What all gospels have in common

In this post, you will find how the mind of me, the blogger you came here to observe, really thinks about things. Some of you will be revolted, and others will walk away sort of giddy like a 14-year-old who has just had his first half-beer.

Alert Reader "Jude" linked us to a NYT story which he thought was good fodder for our on-going tirade against Global Warming, and superficially, it is. Nice work, Jude.

But in that story is this interesting piece of columnizing, and read it carefully:
“I don’t think of myself predicting things,” [Freeman Dyson] says. “I’m expressing possibilities. Things that could happen. To a large extent it’s a question of how badly people want them to. The purpose of thinking about the future is not to predict it but to raise people’s hopes.”
You know: you get brilliant things said by brilliant people all the time. In fact, in this day and age when almost every word muttered is somehow replayed in some media or other, there is so much brilliance out there that it's like Syndrome's wicked plan to subvert the world of Supers: when everybody is brilliant, it's just another way of saying that nobody is brilliant.

And Freeman Dyson is one of those people that, as they say, you only read about in newspapers. Freeman John Dyson FRS (born December 15, 1923) is a British-born American theoretical physicist and mathematician, famous for his work in quantum field theory, solid-state physics, and nuclear engineering. He is a lifelong opponent of nationalism and a proponent of nuclear disarmament and international cooperation. Dyson is a member of the Board of Sponsors of The Bulletin of the Atomic Scientists.

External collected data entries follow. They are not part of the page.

(** The suffixes of the text, longest first: what the cells of a row are about. *)
Fixpoint tails (t : list ascii) : list (list ascii) :=
  t :: match t with [] => [] | _ :: t' => tails t' end.

Definition row_ok (toks : list Tok) (t : list ascii) (dp : list bool) : Prop :=
  Forall2 (λ b t', b = true ↔ tok_spec toks t') dp (tails t).

Lemma row_ok_cell toks t dp : row_ok toks t dp → cell dp = true ↔ tok_spec toks t.
Proof. unfold row_ok. destruct t; inversion 1; subst; simpl; done. Qed.

Lemma row_ok_tail toks c t dp : row_ok toks (c :: t) dp → row_ok toks t (tail dp).
Proof. unfold row_ok. inversion 1; subst; done. Qed.

Lemma dp_init_ok t : row_ok [] t (dp_init t).
Proof.
  unfold row_ok, dp_init. induction t as [|c t IH]; simpl.
  - repeat constructor.
  - constructor; [|done]. split; [done|inversion 1].
Qed.

Lemma lit_row_ok ch toks t dp : row_ok toks t dp → row_ok (TLit ch :: toks) t (lit_row ch t dp).
Proof.
  revert dp. induction t as [|c t IH]; intros dp H; unfold row_ok; simpl.
  - repeat constructor; [done|inversion 1].
  - apply row_ok_tail in H. constructor; [|by apply IH].
    rewrite andb_true_iff, (row_ok_cell _ _ _ H), Ascii.eqb_eq. split.
    + intros [-> ?]. by constructor.
    + inversion 1; subst; done.
Qed.

Lemma tok_spec_star b toks t :
  tok_spec (TStar b :: toks) t ↔ ∃ u t', t = u ++ t' ∧ (b = false → slash ∉ u) ∧ tok_spec toks t'.
Proof.
  split; [inversion 1; subst; eauto|]. intros (u & t' & -> & Hu & H). by constructor.
Qed.

Lemma star_unfold b toks c t :
  tok_spec (TStar b :: toks) (c :: t) ↔
  tok_spec toks (c :: t) ∨ ((b = true ∨ c ≠ slash) ∧ tok_spec (TStar b :: toks) t).
Proof.
  split.
  - intros (u & t' & E & Hu & Ht)%tok_spec_star. destruct u as [|d u]; simplify_eq/=; [by left|].
    right. split.
    + destruct b; [by left|right]. specialize (Hu eq_refl). set_solver.
    + constructor; [|done]. intros ->. specialize (Hu eq_refl). set_solver.
  - intros [H|[Hb H]].
    + by apply (ts_star b toks [] (c :: t)); [set_solver|].
    + apply tok_spec_star in H as (u & t' & -> & Hu & Ht).
      apply (ts_star b toks (c :: u) t'); [|done]. intros ->.
      destruct Hb as [?|Hc]; [done|]. specialize (Hu eq_refl). set_solver.
Qed.

Lemma star_nil b toks : tok_spec (TStar b :: toks) [] ↔ tok_spec toks [].
Proof.
  split.
  - intros (u & t' & E & Hu & Ht)%tok_spec_star. symmetry in E. apply app_eq_nil in E as [-> ->]. done.
  - intros H. by apply (ts_star b toks [] []); [set_solver|].
Qed.

Lemma star_row_ok b toks t dp : row_ok toks t dp → row_ok (TStar b :: toks) t (star_row b t dp).
Proof.
  revert dp. induction t as [|c t IH]; intros dp H; unfold row_ok; simpl.
  - constructor; [|constructor]. by rewrite (row_ok_cell _ _ _ H), star_nil.
  - pose proof (IH _ (row_ok_tail _ _ _ _ H)) as IH'. constructor; [|exact IH'].
    rewrite star_unfold, orb_true_iff, andb_true_iff, orb_true_iff, negb_true_iff, Ascii.eqb_neq.
    by rewrite (row_ok_cell _ _ _ H), (row_ok_cell _ _ _ IH').
Qed.

Lemma dp_ok toks t : row_ok toks t (foldr (dp_row t) (dp_init t) toks).
Proof.
  induction toks as [|[b|ch] toks IH]; simpl; [apply dp_init_ok|by apply star_row_ok|by apply lit_row_ok].
Qed.

(** Tokenising keeps the meaning. *)
Lemma replicate_stars_inj n m g h :
  head g ≠ Some star → head h ≠ Some star →
  replicate n star ++ g = replicate m star ++ h → n = m ∧ g = h.
Proof.
  intros Hg Hh. revert m. induction n as [|n IH]; intros [|m]; simpl; intros H; simplify_eq;
    [done..|].
  - destruct (IH m H) as [-> ->]. done.
Qed.

Lemma glob_spec_stars n g t :
  head g ≠ Some star →
  glob_spec (replicate (S n) star ++ g) t ↔
  ∃ u t', t = u ++ t' ∧ (n = O → slash ∉ u) ∧ glob_spec g t'.
Proof.
  intros Hg. split.
  - intros H. remember (replicate (S n) star ++ g) as gg eqn:E.
    destruct H as [|c g' t' Hc H'|m h u t' Hh Hu H']; [done|by simplify_eq/=|].
    apply replicate_stars_inj in E as [? ->]; [|done..]. simplify_eq. eauto.
  - intros (u & t' & -> & Hu & H'). by constructor.
Qed.

Lemma glob_spec_lit c g t :
  c ≠ star → glob_spec (c :: g) t ↔ ∃ t', t = c :: t' ∧ glob_spec g t'.
Proof.
  intros Hc. split.
  - inversion 1; subst; [eauto|done].
  - intros (t' & -> & H). by constructor.
Qed.

Lemma flush_spec n toks g t :
  head g ≠ Some star → (∀ t, tok_spec toks t ↔ glob_spec g t) →
  tok_spec (flush n ++ toks) t ↔ glob_spec (replicate n star ++ g) t.
Proof.
  intros Hg H. destruct n as [|n]; [apply H|]. cbn [flush app].
  rewrite tok_spec_star, glob_spec_stars by done.
  assert (((2 <=? S n)%nat = false) ↔ n = O) as Hn by (destruct n; simpl; split; [done..|lia]).
  setoid_rewrite Hn. by setoid_rewrite H.
Qed.

Lemma tokenize_spec n g t :
  tok_spec (tokenize_from n g) t ↔ glob_spec (replicate n star ++ g) t.
Proof.
  revert n t. induction g as [|c g IH]; intros n t; simpl.
  - rewrite <-(app_nil_r (flush n)). apply flush_spec; [done|].
    intros t'. split; inversion 1; subst; constructor.
  - destruct (Ascii.eqb_spec c star) as [->|Hc].
    + by rewrite IH, replicate_S_end, <-(assoc (++)).
    + apply flush_spec; [naive_solver|]. intros t'. rewrite glob_spec_lit by done.
      split.
      * inversion 1; subst. eexists; split; [done|]. by apply (IH O).
      * intros (t'' & -> & H'). constructor. by apply (IH O).
Qed.

(** The matcher decides the reference semantics. *)
Lemma matchPathGlob_spec glob path :
  matchPathGlob glob path = true ↔ glob_spec (norm glob) (norm path).
Proof.
  unfold matchPathGlob. rewrite (row_ok_cell _ _ _ (dp_ok _ _)). apply (tokenize_spec O).
Qed.

Lemma glob_spec_literal g t : star ∉ g → glob_spec g t ↔ t = g.
Proof.
  revert t. induction g as [|c g IH]; intros t Hs.
  - split; [|intros ->; constructor]. inversion 1; done.
  - rewrite glob_spec_lit by set_solver. split.
    + intros (t' & -> & H). apply IH in H; [by subst|set_solver].
    + intros ->. exists g. split; [done|]. apply IH; set_solver.
Qed.

(** C28: The dynamic-programming matcher decides exactly the glob dialect (a lone
    [*] stays within a path segment, a run of stars crosses segments, every
    other character is literal, both sides normalised and the match anchored);
    in particular a pattern without a star matches only the path it spells. *)
Theorem glob_matcher_correct glob path :
  (matchPathGlob glob path = true ↔ glob_spec (norm glob) (norm path))
  ∧ (star ∉ norm glob → matchPathGlob glob path = true ↔ norm path = norm glob).
Proof.
  split; [apply matchPathGlob_spec|]. intros Hs.
  by rewrite matchPathGlob_spec, glob_spec_literal.
Qed.
End Glob.

Module Bridge.
Import Glob.

(** ** Software-policy bridge *)

Inductive PamBridgeMatchedField := hash | signer | publisher | path.
Inductive PolicyMode := allowlist | blocklist | audit.

Record PamBridgeInput := mkBridgeInput {
  bi_orgId : string; bi_deviceId : string;
  bi_targetExecutablePath : string;
  bi_targetExecutableHash : option string;
  bi_targetExecutableSigner : option string;
  bi_targetPublisher : option string }.

Record SoftwarePolicyExecutableRule := mkExecRule {
  er_name : string; er_sha256 : option string; er_signer : option string;
  er_publisher : option string; er_pathGlob : option string }.

Record LoadedPolicy := mkPolicy {
  lp_id : string; lp_mode : PolicyMode; lp_priority : Z;
  lp_executable : option (list SoftwarePolicyExecutableRule) }.

Record Hit := mkHit {
  hit_policy : LoadedPolicy; hit_ruleIndex : nat;
  hit_rule : SoftwarePolicyExecutableRule; hit_field : PamBridgeMatchedField }.

Record PamBridgeAuditMatch := mkAuditMatch {
  am_policyId : string; am_ruleName : string; am_matchedField : PamBridgeMatchedField }.

Inductive PamBridgeVerdictMode := v_allowlist | v_blocklist.

Record Binding := mkBinding {
  bd_match : PamBridgeVerdictMode; bd_policyId : string; bd_ruleIndex : nat;
  bd_ruleName : string; bd_matchedField : PamBridgeMatchedField }.

(** [match: null] is [binding = None]. *)
Record PamBridgeVerdict := mkVerdict {
  binding : option Binding; auditMatches : list PamBridgeAuditMatch }.

Definition both_eq (f : string → string) (a b : option string) : bool :=
  match truthy a, truthy b with
  | Some x, Some y => String.eqb (f x) (f y)
  | _, _ => false
  end.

But think about what Dyson is saying here -- the underlined part especially. The purpose of thinking about the future is not to predict it but to raise people's hopes.

If you want insight into the human condition, people, and what it is we can do to actually deliver the Gospel, think about what Dyson says here. What he is saying here, in considering the world, is that the world is what it is -- but when we think about it, we have to think about it in such a way that it results in hope for the future. You see: this is what all alleged "gospels" have in common: they give people hope for the future.

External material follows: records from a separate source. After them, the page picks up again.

Lemma split_dcolon_join gs cur :
  gs ≠ [] → Forall hex_string gs →
  split_dcolon cur (chars (join_colon gs) ++ [":"; ":"]%char) = [reverse cur ++ chars (join_colon gs); []].
Proof.
  revert cur. induction gs as [|g [|g' gs] IH]; intros cur Hne Hg; [done| |].
  - inversion Hg as [|? ? [_ Hx] _]; subst. cbn [join_colon]. rewrite split_dcolon_skip by done. simpl.
    by rewrite reverse_app, reverse_involutive.
  - inversion Hg as [|? ? [_ Hx] Hg']; subst. rewrite chars_join, <-(assoc (++)), <-app_comm_cons.
    rewrite split_dcolon_skip by done.
    assert (∃ d r, chars (join_colon (g' :: gs)) ++ [":"; ":"]%char = d :: r ∧ d ≠ ":"%char) as (d & r & E & Hd).
    { inversion Hg' as [|? ? [Hc Hx'] _]; subst.
      assert (∃ u, chars (join_colon (g' :: gs)) = chars g' ++ u) as [u ->]
        by (destruct gs; [exists []; by rewrite app_nil_r|rewrite chars_join; eauto]).
      destruct (chars g') as [|d r]; [done|]. simpl in *. bool_hyps. do 2 eexists; split; [done|].
      by apply hex_not_special. }
    specialize (IH (":"%char :: reverse (chars g) ++ cur) ltac:(done) Hg'). rewrite E in *.
    rewrite split_dcolon_step, IH by done. f_equal.
    rewrite reverse_cons, reverse_app, reverse_involutive, <-!(assoc (++)). done.
Qed.

Lemma split_on_join gs :
  gs ≠ [] → Forall hex_string gs → of_chars <$> split_on ":"%char [] (chars (join_colon gs)) = gs.
Proof.
  intros Hne Hg. induction gs as [|g [|g' gs] IH]; [done| |].
  - inversion Hg as [|? ? [_ Hx] _]; subst. cbn [join_colon].
    rewrite split_on_end by (by apply (forallb_not_elem is_hex)). simpl. by rewrite of_chars_chars.
  - inversion Hg as [|? ? [_ Hx] Hg']; subst. rewrite chars_join, split_on_app by (by apply (forallb_not_elem is_hex)).
    simpl. rewrite of_chars_chars. f_equal. by apply IH.
Qed.

Lemma expand_parts_hex gs : Forall hex_string gs → expand_parts gs = Some gs.
Proof.
  induction 1 as [|g gs [_ Hx] _ IH]; [done|]. simpl.
  assert (includes g "." = false) as ->.
  { unfold includes. change (chars ".") with ["."%char]. induction (chars g) as [|c l IHl]; [done|].
    simpl in Hx. bool_hyps. cbn [infixb prefixb]. rewrite IHl by done.
    destruct (Ascii.eqb_spec "." c) as [<-|]; [by vm_compute in H|done]. }
  by rewrite IH.
Qed.

Lemma before_absent c l : c ∉ l → before c l = l.
Proof.
  induction l as [|d l IH]; [done|]. rewrite not_elem_of_cons. intros [Hc Hl]. simpl.
  destruct (Ascii.eqb_spec d c) as [->|]; [done|]. by rewrite IH.
Qed.

Lemma join_no_percent gs : Forall hex_string gs → "%"%char ∉ chars (join_colon gs).
Proof.
  induction 1 as [|g gs [_ Hx] Hg IH]; [by apply not_elem_of_nil|].
  assert (Hn : "%"%char ∉ chars g) by (by apply (forallb_not_elem is_hex)).
  destruct gs as [|g' gs]; [done|]. rewrite chars_join, not_elem_of_app, not_elem_of_cons. done.
Qed.

Lemma expand_join gs : gs ≠ [] → Forall hex_string gs → expand (join_colon gs) = Some gs.
Proof.
  intros Hne Hg. unfold expand.
  assert (String.eqb (join_colon gs) "" = false) as ->.
  { apply String.eqb_neq. intros E. destruct gs as [|g [|g' gs]]; [done| |].
    - inversion Hg as [|? ? [Hc _] _]; subst. apply Hc. simpl in E. by rewrite E.
    - apply (f_equal chars) in E. rewrite chars_join in E. by destruct (chars g). }
  unfold js_split. by rewrite split_on_join, expand_parts_hex.
Qed.

(** Groups followed by [::] parse as the groups padded with zeros. *)
Lemma ipv6ToInt_groups gs :
  gs ≠ [] → Forall hex_string gs → (length gs ≤ 8)%nat →
  ipv6ToInt (join_colon gs +:+ "::") = fold_groups 0 (gs ++ replicate (8 - length gs) "0").
Proof.
  intros Hne Hg Hl. unfold ipv6ToInt. rewrite chars_app. change (chars "::") with [":"; ":"]%char.
  rewrite before_absent by (apply not_elem_of_app; split;
    [by apply join_no_percent|by apply (forallb_not_elem (Ascii.eqb ":"))]).
  rewrite split_dcolon_join by done. change (reverse []) with (@nil ascii). cbn [app fmap list_fmap].
  rewrite of_chars_chars, expand_join by done. change (expand (of_chars [])) with (Some (@nil string)).
  cbn [mbind option_bind length]. destruct (Z.ltb_spec (8 - Z.of_nat (length gs + 0)) 0); [lia|].
  rewrite app_nil_r. do 3 f_equal. lia.
Qed.

Lemma fold_groups_app r gs hs : fold_groups r (gs ++ hs) = fold_groups r gs ≫= λ r', fold_groups r' hs.
Proof.
  revert r. induction gs as [|g gs IH]; intros r; [done|]. simpl. destruct (group_val g); [|done]. apply IH.
Qed.

Lemma fold_groups_values r vs :
  Forall (λ v, 0 ≤ v < 65536) vs → fold_groups r (toString16 <$> vs) = Some (foldl (λ a v, a * 65536 + v) r vs).
Proof.
  intros Hv. revert r. induction Hv as [|v vs Hv _ IH]; intros r; [done|]. simpl.
  destruct (toString16_spec v Hv) as (-> & _). simpl. rewrite lor_shiftl by (change (2 ^ 16) with 65536; lia).
  apply IH.
Qed.

Definition prefix_values (n : Z) : list Z := (λ i, Z.land (Z.shiftr n (64 + i * 16)) 65535) <$> [3; 2; 1; 0].

Lemma prefix_values_sum n :
  0 ≤ n < 2 ^ 128 → foldl (λ a v, a * 65536 + v) 0 (prefix_values n) = n / 2 ^ 64.
Proof.
  intros Hn. unfold prefix_values. cbn [fmap list_fmap foldl]. change 65535 with (Z.ones 16).
  rewrite !Z.land_ones, !Z.shiftr_div_pow2 by lia.
  change (64 + 3 * 16) with 112. change (64 + 2 * 16) with 96. change (64 + 1 * 16) with 80.
  change (64 + 0 * 16) with 64. change (2 ^ 16) with 65536. set (q := n / 2 ^ 64).
  replace (n / 2 ^ 112) with (q / 281474976710656) by (unfold q; rewrite Z.div_div by lia; done).
  replace (n / 2 ^ 96) with (q / 4294967296) by (unfold q; rewrite Z.div_div by lia; done).
  replace (n / 2 ^ 80) with (q / 65536) by (unfold q; rewrite Z.div_div by lia; done).
  assert (0 ≤ q < 18446744073709551616) by (unfold q; Z.to_euclidean_division_equations; lia).
  clearbody q. Z.to_euclidean_division_equations. lia.
Qed.

Definition prefix_text (n : Z) : string :=
  join_colon (reverse (drop_zero_groups (reverse (prefix_groups n)))) +:+ "::".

And they have this in common because, frankly, they are imitating the actual Gospel, the actual good news which is good tidings of great joy to all the people. The problem we Christians have is that we have completely lost sight of this fact. When we are considering the future with people, our vision ought to be full of hope.

This is why I have such a love for our post-millennial brethren: they get this. I mean, they are not building bunkers because Christ is going to return to a burned-out ash and make all things new inspite of us Christians and the rest of the sinners we didn't evangelize: they want to live for Christ, knowing that to die is gain.

So somehow, get this part of the Gospel into what you're talking about out there. The Gospel is given to us in part that we might raise people's hopes about the future..

I forgot to mention: Freeman Dyson is a practicing Christian. Are you?